Dans ce duel incertain, l’avantage va tout de même à Mircea Geoana. Selon les estimations réalisées à la sortie des urnes, le candidat social-démocrate rassemblerait 51% des voix, contre 49% pour son adversaire, le président sortant Traian Basescu. Devant ses partisans en liesse, Mircea Geoana a déclaré être « à partir d’aujourd’hui, le président de tous les Roumains ».

Mais Traian Basescu se présente lui aussi en vainqueur. Le candidat démocrate-libéral a affirmé qu’il avait en main des sondages prouvant qu’il avait dépassé Mircea Geoana en fin de journée. « J’ai gagné », a-t-il lancé, « nous sommes dans la même situation qu’en 2004 ».

Lors de la précédente présidentielle, Traian Basescu, donné perdant, l’avait finalement emporté contre son adversaire d’alors, Adrian Nastase, lors du comptage des votes. Traian Basescu table notamment sur les votes de l’importante diaspora roumaine pour rattraper son retard.

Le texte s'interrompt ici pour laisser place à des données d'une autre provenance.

(** Evaluating an expression of a request file terminates likewise, with a
    value or an error. *)
Theorem expression_terminates n e cfg src pos y :
  sys_ok y -> layers_ok (hl (st y)) e cfg -> (0 < MaxSteps (e_Lim e) < Z.of_nat n)%Z ->
  exists r y', Eval n e cfg src pos y = Some (r, y').
Proof.
  intros Hy Hl Hn. destruct (esat_Eval n e cfg src pos y Hy Hl) as [-> Hs]. by eapply esat_total.
Qed.

(** C2. The step budget is respected: a run that ends in anything but an abort has
    used at most [MaxSteps] steps, an abort comes at the latest with the step
    after, and the limits are those of the engine to the end. *)
Theorem step_budget_respected n e cfg src pos y r y' :
  sys_ok y -> layers_ok (hl (st y)) e cfg -> (0 < MaxSteps (e_Lim e))%Z ->
  ExecModule n e cfg src pos y = Some (r, y') ->
  (aborted r = false -> used (st y') <= MaxSteps (e_Lim e))%Z
  /\ (0 <= used (st y') <= MaxSteps (e_Lim e) + 1)%Z /\ Lim (ctx (st y')) = e_Lim e.
Proof.
  intros Hy Hl Hpos. destruct (esat_ExecModule n e cfg src pos y Hy Hl) as [-> Hs]. intros E.
  destruct (esat_run _ _ _ _ _ _ Hs E) as (_ & [_ (HL & _ & _ & _ & _ & Hu)] & Hb & Ho & _).
  unfold budget, overrun, limit, used in *. rewrite HL in *. simpl in *. specialize (Ho Hpos).
  split_and!; [auto|lia|lia|done].
Qed.


(** The call stack and the call depth are restored whatever the outcome: after
    an evaluation that succeeded, failed or was aborted in any nesting of
    calls, both are what they were before. *)
Theorem call_stack_restored n env ex s r s' :
  good s -> env < hl s -> vm_eval (vm_at n) env ex s = Some (r, s') ->
  stack (ctx s') = stack (ctx s) /\ depth (ctx s') = depth (ctx s) /\ Lim (ctx s') = Lim (ctx s).
Proof.
  intros Hg Henv E.
  by destruct (sat_run _ _ _ _ _ _ _ _ _ (ok_eval _ _ (vm_at_ok n) env ex s Hg Henv) E)
    as [_ (HL & _ & _ & Hd & Hst & _)].
Qed.

(** C30. A constant keeps its value: no statement, run in any environment and
    calling any closures and natives, changes a constant binding of an
    environment that existed before it. *)
Theorem constants_immutable n cs env exp st s r s' l e x v :
  wf_stmt cs st = true -> good s -> env < hl s ->
  vm_execStmt (vm_at n) env exp st s = Some (r, s') ->
  hp s !! l = Some e -> vars e !! x = Some (mkBinding v true) ->
  exists e', hp s' !! l = Some e' /\ vars e' !! x = Some (mkBinding v true).
Proof.
  intros Hwf Hg Henv E Hl Hx.
  destruct (sat_run _ _ _ _ _ _ _ _ _ (ok_stmt _ _ (vm_at_ok n) cs env exp st s Hwf Hg Henv) E)
    as [[_ K] _].
  destruct (K l e (lookup_lt_Some _ _ _ Hl) Hl) as (e' & Hl' & _ & Kx). exists e'. split; [done|].
  specialize (Kx x). by rewrite Hx in Kx.
Qed.

(** Evaluating an expression defines no name in any environment that exists
    already, and leaves the chain of environments as it is: what it may do is
    assign to variables, through the functions it calls. *)
Theorem expression_defines_no_name n env ex s r s' l e :
  good s -> env < hl s -> vm_eval (vm_at n) env ex s = Some (r, s') -> hp s !! l = Some e ->
  exists e', hp s' !! l = Some e' /\ up e' = up e /\ dom (vars e') = dom (vars e).
Proof.
  intros Hg Henv E Hl.
  destruct (sat_run _ _ _ _ _ _ _ _ _ (ok_eval _ _ (vm_at_ok n) env ex s Hg Henv) E)
    as [[_ K] _].
  destruct (K l e (lookup_lt_Some _ _ _ Hl) Hl) as (e' & Hl' & Hu & Kx). exists e'. split_and!; [done..|].
  apply set_eq. intros x. specialize (Kx x). rewrite !elem_of_dom.
  destruct (vars e !! x) as [[v []]|]; simpl in Kx.
  - rewrite Kx. split; eauto.
  - destruct Kx as [v' ->]. split; eauto.
  - by destruct Kx as [| ->].
Qed.

(** C3. No control signal strays: a statement of a parsed module, run at the top
    level, never ends in a [break] or a [continue], and neither does the body of
    any function value; so the errors "break outside loop or switch" and
    "continue outside loop" of the evaluator cannot occur. *)
Theorem signals_contained n path src pos m st env exp fn s :
  ParseModuleAt path src pos = Some (Ok m) -> st ∈ mod_stmts m ->
  good s -> env < hl s -> val_ok (hl s) (VFunc (Some fn)) ->
  (forall e s' p l, vm_execStmt (vm_at n) env exp st s = Some (Er e, s') ->
     e <> EBreak p l /\ e <> EContinue p l)
  /\ (forall e s' p l, execBlock (vm_at n) env false (fn_body fn) s = Some (Er e, s') ->
     e <> EBreak p l /\ e <> EContinue p l).
Proof.
  intros Hp Hst Hg Henv Hfn.
  assert (Hwf : wf_stmt [] st = true).
  { destruct (parseModuleAt_run path src pos) as (r & Hr & Hwf). rewrite Hp in Hr. injection Hr as <-.
    by eapply forallb_in. }
  assert (Hno : forall e h p l, err_ok (Some []) h e -> e <> EBreak p l /\ e <> EContinue p l).
  { intros e h p l He. split; intros ->; destruct He as (c & [= <-] & Hb);
      unfold break_ok, continue_ok in Hb; by case_bool_decide. }
  split; intros e s' p l E.
  - eapply Hno, sat_err; [exact (ok_stmt _ _ (vm_at_ok n) [] env exp st s Hwf Hg Henv)|exact E].
  - inversion Hfn; subst.
    eapply Hno, sat_err; [exact (sat_execBlock _ _ (vm_at_ok n) None 0 [] env false (fn_body fn) s
                                   ltac:(done) Hg Henv ltac:(lia))|exact E].
Qed.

Les premiers résultats officiels partiels seront connus lundi matin et avec eux, sans doute, le nom du véritable élu.

Longtemps en tête des pays européens en forte croissance, la Roumanie a dû contracter un emprunt de 20 milliards d'euros auprès du FMI, le Fonds monétaire international.

Entrée en 2007 dans l'Union européenne, la Roumanie est l'un des pays les plus pauvres des 27 Etats membres. Confrontée à une grave crise politique, en proie à la corruption, le pays plonge dans la récession économique. Depuis octobre dernier, la Roumanie n'a plus de gouvernement. Déstabilisée de l'intérieur, elle doit en plus faire face à la crise économique mondiale. Il n’est donc pas étonnant que dans ces conditions, la Roumanie soit l'un des pays de l'Union européenne le plus touché, alors qu'il y a encore quelques mois elle était en pleine croissance.

Le chômage qui touche particulièrement les jeunes, a doublé en un an, passant de 3.5% à plus de 7%. L'inflation y est chronique et le PIB a baissé de 8%. Sans gouvernement et sans budget, le pays se retrouve sous perfusion du Fonds monétaire international qui a décidé de lui accorder un prêt de 20 milliards d'euros, à la condition que l'Etat mette de l'ordre dans ses finances. Ce prêt est crucial pour la Roumanie qui a besoin d'argent pour payer les fonctionnaires et les retraites.